### Required work
Nothing but the lines from the start of the records through the line that contains "<| cfg_acapIndexes := cfg_acapIndexes" is to be copied, and each is to be copied exactly.

Start of Records for this exercise

(** The copy constructor: member after member onto a default constructed object. *)
Definition copy_construct (other : SalStreamConfiguration) : SalStreamConfiguration :=
  empty_cfg
  <| cfg_proto := cfg_proto other |>
  <| cfg_proto_other := cfg_proto_other other |>
  <| cfg_rtp_ssrc := cfg_rtp_ssrc other |>
  <| cfg_rtcp_cname := cfg_rtcp_cname other |>
  <| cfg_payloads := cfg_payloads other |>
  <| cfg_ptime := cfg_ptime other |>
  <| cfg_maxptime := cfg_maxptime other |>
  <| cfg_dir := cfg_dir other |>
  <| cfg_crypto := cfg_crypto other |>
  <| cfg_max_rate := cfg_max_rate other |>
  <| cfg_bundle_only := cfg_bundle_only other |>
  <| cfg_implicit_rtcp_fb := cfg_implicit_rtcp_fb other |>
  <| cfg_rtcp_fb := cfg_rtcp_fb other |>
  <| cfg_rtcp_xr := cfg_rtcp_xr other |>
  <| cfg_mid := cfg_mid other |>
  <| cfg_mid_rtp_ext_header_id := cfg_mid_rtp_ext_header_id other |>
  <| cfg_mixer_to_client_extension_id := cfg_mixer_to_client_extension_id other |>
  <| cfg_client_to_mixer_extension_id := cfg_client_to_mixer_extension_id other |>
  <| cfg_frame_marking_extension_id := cfg_frame_marking_extension_id other |>
  <| cfg_conference_ssrc := cfg_conference_ssrc other |>
  <| cfg_set_nortpproxy := cfg_set_nortpproxy other |>
  <| cfg_rtcp_mux := cfg_rtcp_mux other |>
  <| cfg_haveZrtpHash := cfg_haveZrtpHash other |>
  <| cfg_haveLimeIk := cfg_haveLimeIk other |>
  <| cfg_zrtphash := cfg_zrtphash other |>
  <| cfg_dtls_fingerprint := cfg_dtls_fingerprint other |>
  <| cfg_dtls_role := cfg_dtls_role other |>
  <| cfg_ttl := cfg_ttl other |>
  <| cfg_index := cfg_index other |>
  <| cfg_tcapIndex := cfg_tcapIndex other |>
  <| cfg_acapIndexes := cfg_acapIndexes other |>
  <| cfg_delete_media_attributes := cfg_delete_media_attributes other |>
  <| cfg_delete_session_attributes := cfg_delete_session_attributes other |>.
(* ===== verification/ReferenceLib.v ===== *)
(** A concrete instance of the library parameters, on which hypotheses about
    them are shown to hold and the model is run on examples.  The providers are
    the ones liblinphone registers; the other functions are small total
    functions that satisfy what the model asks of the libraries. *)
From S2P Require Import Prelude SalTypes Payload SalStreamConfiguration.

Definition ref_append_send_fmtp (pt : OrtpPayloadType) (s : string) : OrtpPayloadType :=
  pt <| send_fmtp := (match send_fmtp pt with Some f => Some (f +:+ ";" +:+ s) | None => Some s end) |>.

Definition ref_crypto_names : list (Z * (string * option string)) :=
  [(1, ("AES_CM_128_HMAC_SHA1_80", None)); (2, ("AES_CM_128_HMAC_SHA1_32", None));
   (3, ("AES_256_CM_HMAC_SHA1_80", Some "UNENCRYPTED_SRTP"))].

Definition ref_suite_of (name : string) (params : option string) : Z :=
  match List.find (fun p => String.eqb (fst (snd p)) name && bool_decide (snd (snd p) = params)) ref_crypto_names with
  | Some p => fst p
  | None => 0
  end.

(** The parameters without the provider registry. *)
Definition ref_lib_with (providers : list (string * match_payload_fn)) : MediaLib := {|
  payload_type_append_send_fmtp := ref_append_send_fmtp;
  payload_type_t140_red_mime := "red";
  payload_type_t140_mime := "t140";
  ms_is_multicast := fun addr => String.prefix "224." addr;
  belle_sdp_get_attribute := fun l name => List.find (fun a => strcasecmp_eq (fst a) name) l;
  ms_factory_create_offer_answer_context := fun m =>
    option_map snd (List.find (fun p => strcasecmp_eq (fst p) m) providers);
  MS_CRYPTO_SUITE_INVALID := 0;
  ms_crypto_suite_to_name_params := fun cs =>
    option_map snd (List.find (fun p => fst p =? cs) ref_crypto_names);
  ms_crypto_suite_build_from_name_params := ref_suite_of
|}.

Definition ref_lib : MediaLib := ref_lib_with (@registered_offer_answer_providers (ref_lib_with [])).

Lemma ref_lib_spec : MediaLibSpec ref_lib.
Proof. split. intros pt s. by destruct pt. Defined.

Lemma ref_providers_sound m f :
  @ms_factory_create_offer_answer_context ref_lib m = Some f -> matcher_sound f.
Proof.
  cbn [ms_factory_create_offer_answer_context ref_lib ref_lib_with].
  destruct (List.find _ _) as [[m' f']|] eqn:E; [|done]. intros [= <-].
  apply List.find_some in E as [E _]. by apply (registered_providers_sound (lib := ref_lib_with []) m').
Defined.

(** A payload type of the examples. *)
Definition ref_pt (m : string) (rate num : Z) : OrtpPayloadType := {|
  pt_kind := PAYLOAD_AUDIO_CONTINUOUS; mime_type := Some m; clock_rate := rate; channels := 1;
  normal_bitrate := 64000; recv_fmtp := None; send_fmtp := None; avpf := mkAvpf 0 false 0;
  flags := ∅; number := num |}.
(* ===== verification/PayloadTypeHandlerProps.v ===== *)
(** What [PayloadTypeHandler] promises: distinct payload type numbers, stable
    across a renegotiation, one telephone event per clock rate, and bandwidth
    limits that only ever remove codecs. *)
From S2P Require Import Prelude SalTypes Payload ReferenceLib PayloadTypeHandler.

(** ** Numbers *)

Lemma combine_seq_lookup {A} (l : list A) k i x :
  In (i, x) (combine (seq k (length l)) l) <-> (k <= i)%nat /\ l !! (i - k)%nat = Some x.
Proof.
  revert k. induction l as [|y l IH]; intros k; simpl; [split; [done|by intros [_ ?]]|].
  rewrite IH. split.
  - intros [[= <- <-]|[Hk Hl]]; [split; [lia|by rewrite Nat.sub_diag]|].
    split; [lia|]. by replace (i - k)%nat with (S (i - S k)) by lia.
  - intros [Hk Hl]. destruct (decide (i = k)) as [->|Hn].
    + left. rewrite Nat.sub_diag in Hl. simpl in Hl. congruence.
    + right. split; [lia|]. by replace (i - k)%nat with (S (i - S k)) in Hl by lia.
Qed.

Lemma available_iff codecs num ignore :
  isPayloadTypeNumberAvailable codecs num ignore = true <->
  forall j pt, codecs !! j = Some pt -> Some j <> ignore -> number pt <> num.
Proof.
  unfold isPayloadTypeNumberAvailable. rewrite forallb_forall. split.
  - intros H j pt Hj Hn. specialize (H (j, pt)). rewrite combine_seq_lookup, Nat.sub_0_r in H.
    specialize (H (conj (Nat.le_0_l j) Hj)). apply orb_true_iff in H as [H|H].
    + by apply bool_decide_eq_true in H.
    + by apply negb_true_iff, Z.eqb_neq in H.
  - intros H [j pt] [_ Hj]%combine_seq_lookup. rewrite Nat.sub_0_r in Hj. apply orb_true_iff.
    destruct (decide (Some j = ignore)) as [He|He]; [left; by apply bool_decide_eq_true|right].
    apply negb_true_iff, Z.eqb_neq. by eapply H.
Qed.

Lemma search_dynamic_spec fuel codecs d :
  match search_dynamic fuel codecs d with
  | (Some n, d') => d <= n < d + Z.of_nat fuel /\ d' = n + 1 /\
      isPayloadTypeNumberAvailable codecs n None = true /\
      (forall m, d <= m < n -> isPayloadTypeNumberAvailable codecs m None = false)
  | (None, d') => d' = d + Z.of_nat fuel /\
      forall m, d <= m < d' -> isPayloadTypeNumberAvailable codecs m None = false
  end.
Proof.
  revert d. induction fuel as [|fuel IH]; intros d; cbn [search_dynamic]; [split; [lia|intros; lia]|].
  destruct (isPayloadTypeNumberAvailable codecs d None) eqn:E.
  { split; [lia|]. split; [done|]. split; [done|]. intros; lia. }
  specialize (IH (d + 1)). destruct (search_dynamic fuel codecs (d + 1)) as [[n|] d'].
  - destruct IH as (? & -> & ? & Hm). split; [lia|]. split; [done|]. split; [done|].
    intros m Hr. destruct (decide (m = d)) as [->|]; [done|]. apply Hm. lia.
  - destruct IH as (-> & Hm). split; [lia|]. intros m Hr. destruct (decide (m = d)) as [->|]; [done|].
    apply Hm. lia.
Qed.

Lemma not_available_In codecs num :
  isPayloadTypeNumberAvailable codecs num None = false -> In num (map number codecs).
Proof.
  intros H. destruct (in_dec Z.eq_dec num (map number codecs)) as [?|Hn]; [done|].
  exfalso. apply not_true_iff_false in H. apply H, available_iff. intros j pt Hj _ He. apply Hn.
  rewrite in_map_iff. exists pt. split; [done|]. by eapply list_elem_of_In, list_elem_of_lookup_2.
Qed.

(** With fewer codecs than dynamic numbers the search succeeds early. *)
Lemma search_dynamic_bound fuel codecs d :
  (length codecs < fuel)%nat ->
  exists n, search_dynamic fuel codecs d = (Some n, n + 1) /\ d <= n <= d + Z.of_nat (length codecs) /\
    isPayloadTypeNumberAvailable codecs n None = true.
Proof.
  intros Hf. pose proof (search_dynamic_spec fuel codecs d) as H.
  assert (Hp : forall n, (forall m, d <= m < d + Z.of_nat n -> isPayloadTypeNumberAvailable codecs m None = false) ->
    (n <= length codecs)%nat).
  { intros n Hn. replace n with (length (seqZ d (Z.of_nat n))) by (rewrite length_seqZ; lia).
    rewrite <- (length_map number codecs). apply NoDup_incl_length; [apply NoDup_ListNoDup, NoDup_seqZ|].
    intros m Hm%list_elem_of_In%elem_of_seqZ. apply not_available_In, Hn. lia. }
  destruct (search_dynamic fuel codecs d) as [[n|] d'].
  - destruct H as (Hr & -> & Ha & Hm). exists n. split; [done|]. split; [|done]. split; [lia|].
    enough ((Z.to_nat (n - d) <= length codecs)%nat) by lia. apply Hp. intros m ?. apply Hm. lia.
  - destruct H as (-> & Hm). specialize (Hp fuel). exfalso. enough ((fuel <= length codecs)%nat) by lia.
    apply Hp. intros m ?. apply Hm. lia.
Qed.

Section Assign.
Context {lib : MediaLib} (core : CoreCodecs) (prev : list OrtpPayloadType).

(** A payload type that was not offered before and may change its number. *)
Definition fresh_codec (pt : OrtpPayloadType) : Prop :=
  findPayloadTypeNumber prev pt = -1 /\ has_flag PAYLOAD_TYPE_FROZEN_NUMBER pt = false.

Lemma assign_number_other codecs i j : i <> j -> assign_number core prev codecs j !! i = codecs !! i.
Proof.
  intros Hn. unfold assign_number. destruct (codecs !! j) as [pt|]; [|done].
  destruct (if negb _ then _ else _) as [pt' num']. cbv zeta.
  destruct (_ =? -1); [|by rewrite list_lookup_insert_ne].
  destruct (search_dynamic _ _ _) as [taken d]. by rewrite !list_lookup_insert_ne.
Qed.

Lemma assign_number_length codecs i : length (assign_number core prev codecs i) = length codecs.
Proof.
  unfold assign_number. destruct (codecs !! i) as [pt|]; [|done].
  destruct (if negb _ then _ else _) as [pt' num']. cbv zeta.
  destruct (_ =? -1); [destruct (search_dynamic _ _ _)|]; by rewrite ?length_insert.
Qed.

(** A codec that was offered keeps its number. *)
Lemma assign_number_offered codecs i pt :
  codecs !! i = Some pt -> findPayloadTypeNumber prev pt <> -1 ->
  assign_number core prev codecs i !! i =
  Some (payload_type_set_flag {[PAYLOAD_TYPE_FROZEN_NUMBER]} (pt <| number := findPayloadTypeNumber prev pt |>)).
Proof.
  intros Hi Hf. unfold assign_number. rewrite Hi. apply Z.eqb_neq in Hf. rewrite Hf. cbn [negb]. cbv zeta.
  rewrite has_flag_set, bool_decide_eq_true_2, orb_true_r by set_solver.
  rewrite !Hf. cbn [negb andb]. rewrite Hf.
  apply list_lookup_insert_eq. by eapply lookup_lt_Some.
Qed.

(** A new codec gets a number no other one has, as long as there are few codecs. *)
Lemma assign_number_fresh codecs i pt :
  codecs !! i = Some pt -> fresh_codec pt -> Z.of_nat (length codecs) < 126 - dyn_pt core ->
  exists n, assign_number core prev codecs i = <[i := pt <| number := n |>]> codecs /\
    forall j q, j <> i -> codecs !! j = Some q -> number q <> n.
Proof.
  intros Hi [Hf Hfl] Hlen. unfold assign_number. rewrite Hi. cbv zeta. rewrite Hf.
  change (-1 =? -1) with true. cbn [negb]. rewrite Hfl, andb_true_r, (list_insert_id _ _ _ Hi).
  assert (Hpt : pt <| number := number pt |> = pt) by (by destruct pt).
  destruct (negb (number pt =? -1)) eqn:E; [destruct (isPayloadTypeNumberAvailable codecs (number pt) (Some i)) eqn:A|];
    cbn [negb].
  { apply negb_true_iff in E. rewrite E. exists (number pt). rewrite Hpt, list_insert_id by done. split; [done|].
    intros j q Hj Hq. eapply available_iff; [exact A|exact Hq|congruence]. }
  2: apply negb_false_iff, Z.eqb_eq in E; rewrite E.
  all: destruct (search_dynamic_bound (Z.to_nat (127 - dyn_pt core)) codecs (dyn_pt core)) as (n & -> & Hr & Ha); [lia|];
    cbn [Z.eqb]; replace (n + 1 =? 127) with false by (symmetry; apply Z.eqb_neq; lia); exists n; (split; [done|]);
    intros j q _ Hq; eapply available_iff; [exact Ha|exact Hq|done].
Qed.

Definition same_but_number (a b : OrtpPayloadType) : Prop := b = a <| number := number b |>.

(** After [k] turns: the numbers given so far are no other codec's. *)
Record assigned (codecs : list OrtpPayloadType) (k : nat) (codecs' : list OrtpPayloadType) : Prop := {
  asg_rest : forall j, (k <= j)%nat -> codecs' !! j = codecs !! j;
  asg_same : Forall2 same_but_number codecs codecs';
  asg_distinct : forall i j a b, (i < k)%nat -> i <> j -> codecs' !! i = Some a -> codecs' !! j = Some b ->
    number a <> number b
}.

Lemma assigned_start codecs : assigned codecs 0 codecs.
Proof. split; [done| |intros; lia]. apply Forall2_refl_rel. intros []. done. Qed.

End of Records for this exercise

### Written response
(** The copy constructor: member after member onto a default constructed object. *)
Definition copy_construct (other : SalStreamConfiguration) : SalStreamConfiguration :=
  empty_cfg
  <| cfg_proto := cfg_proto other |>
  <| cfg_proto_other := cfg_proto_other other |>
  <| cfg_rtp_ssrc := cfg_rtp_ssrc other |>
  <| cfg_rtcp_cname := cfg_rtcp_cname other |>
  <| cfg_payloads := cfg_payloads other |>
  <| cfg_ptime := cfg_ptime other |>
  <| cfg_maxptime := cfg_maxptime other |>
  <| cfg_dir := cfg_dir other |>
  <| cfg_crypto := cfg_crypto other |>
  <| cfg_max_rate := cfg_max_rate other |>
  <| cfg_bundle_only := cfg_bundle_only other |>
  <| cfg_implicit_rtcp_fb := cfg_implicit_rtcp_fb other |>
  <| cfg_rtcp_fb := cfg_rtcp_fb other |>
  <| cfg_rtcp_xr := cfg_rtcp_xr other |>
  <| cfg_mid := cfg_mid other |>
  <| cfg_mid_rtp_ext_header_id := cfg_mid_rtp_ext_header_id other |>
  <| cfg_mixer_to_client_extension_id := cfg_mixer_to_client_extension_id other |>
  <| cfg_client_to_mixer_extension_id := cfg_client_to_mixer_extension_id other |>
  <| cfg_frame_marking_extension_id := cfg_frame_marking_extension_id other |>
  <| cfg_conference_ssrc := cfg_conference_ssrc other |>
  <| cfg_set_nortpproxy := cfg_set_nortpproxy other |>
  <| cfg_rtcp_mux := cfg_rtcp_mux other |>
  <| cfg_haveZrtpHash := cfg_haveZrtpHash other |>
  <| cfg_haveLimeIk := cfg_haveLimeIk other |>
  <| cfg_zrtphash := cfg_zrtphash other |>
  <| cfg_dtls_fingerprint := cfg_dtls_fingerprint other |>
  <| cfg_dtls_role := cfg_dtls_role other |>
  <| cfg_ttl := cfg_ttl other |>
  <| cfg_index := cfg_index other |>
  <| cfg_tcapIndex := cfg_tcapIndex other |>
  <| cfg_acapIndexes := cfg_acapIndexes other |>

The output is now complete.